Annabel Alpers, ancienne de Bachelorette, est de retour aux côtés du batteur/ingénieur de Baltimore Adam Cooke (Future Islands, Wye Oak) dans le rôle de Hamerkop. Et leur premier LP, Remote, est une fascinante exploration sonore.

Le trio d’ouverture du disque, « Egg, We Can Wing et The Splendour That Was Rome », mélange le krautrock et le psychédélisme à base de synthétiseurs, mais tout en étant les morceaux les plus immédiats du disque, c’est en son centre, plus spacieux, qu’il prend véritablement vie.

La chanson-titre, « Remote », voit des enregistrements de terrain (field recordings) superposés à des poussées acoustiques tourbillonnantes et des voix entrelacées et répétitives pour former des phrases mélodiques étourdissantes.

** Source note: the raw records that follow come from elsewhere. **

(** A step that lets the run go on, and one that ends it. *)
Definition step_goes_on (s : PlaybookStep) (w w' : W) : Prop :=
  ∃ w1 ts r lg, createTasks s w = (w1, Ok ts) ∧ executes ts (StepOptions s) w1 w' r ∧ lg.*1 ≡ₚ ts ∧
    (Type_ s ≠ CHECK_PORT_IN_USE → Forall (λ x : Task * option terror, x.2 = None) lg).
Inductive step_ends (s : PlaybookStep) (w : W) : W → outcome → Prop :=
| ends_create w1 e : createTasks s w = (w1, Err e) → step_ends s w w1 (Returned (Some (EOther e)))
| ends_panic w1 : createTasks s w = (w1, Panic) → step_ends s w w1 Crashed
| ends_error w1 ts w2 lg t e :
    createTasks s w = (w1, Ok ts) → executes ts (StepOptions s) w1 w2 (Some e) →
    Type_ s ≠ CHECK_PORT_IN_USE → lg.*1 ≡ₚ ts → (t, Some e) ∈ lg →
    step_ends s w w2 (Returned (Some e)).

Inductive chain : list PlaybookStep → W → W → Prop :=
| chain_nil w : chain [] w w
| chain_cons s l w w1 w2 : step_goes_on s w w1 → chain l w1 w2 → chain (s :: l) w w2.

Lemma runs_chain l w w' out :
  runs l w w' out →
  (out = Returned None ∧ chain l w w') ∨
  ∃ pre s suf w1, l = pre ++ s :: suf ∧ chain pre w w1 ∧ step_ends s w1 w' out.
Proof.
  induction 1 as [w|s l w w1 e Hc|s l w w1 Hc|s l w w1 ts w2 e Hc He Hne|s l w w1 ts w2 r w3 out Hc He Hr _ IH].
  - left. split; [done|constructor].
  - right. exists [], s, l, w. split; [done|]. split; [constructor|]. by constructor.
  - right. exists [], s, l, w. split; [done|]. split; [constructor|]. by constructor.
  - right. exists [], s, l, w. split; [done|]. split; [constructor|].
    destruct (executes_reports _ _ _ _ _ He) as (lg & Hlg & _ & Hex).
    destruct (Hex e eq_refl) as [t Ht]. by econstructor.
  - assert (step_goes_on s w w2) as Hs.
    { destruct (executes_reports _ _ _ _ _ He) as (lg & Hlg & Hn & _).
      exists w1, ts, r, lg. split_and!; [done..|]. intros Hne. apply Hn. by destruct Hr. }
    destruct IH as [[-> Hch]|(pre & s' & suf & wm & -> & Hch & Hend)].
    + left. split; [done|]. by econstructor.
    + right. exists (s :: pre), s', suf, wm. split; [done|]. split; [by econstructor|done].
Qed.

Sur « Deadwood », Alpers fera penser à Victoria Legrand du Beach House, mais le moment le plus éclatant du disque sera « Polisher » qui se sistingue par un arrangement envoûtant avec des guitares et des altos tordus passer de simples tubes de tabla à la meilleure performance vocale sur un Remote difficile à classer dans un genre spécifique mais savoureux à explorer dans son étincelante singularité.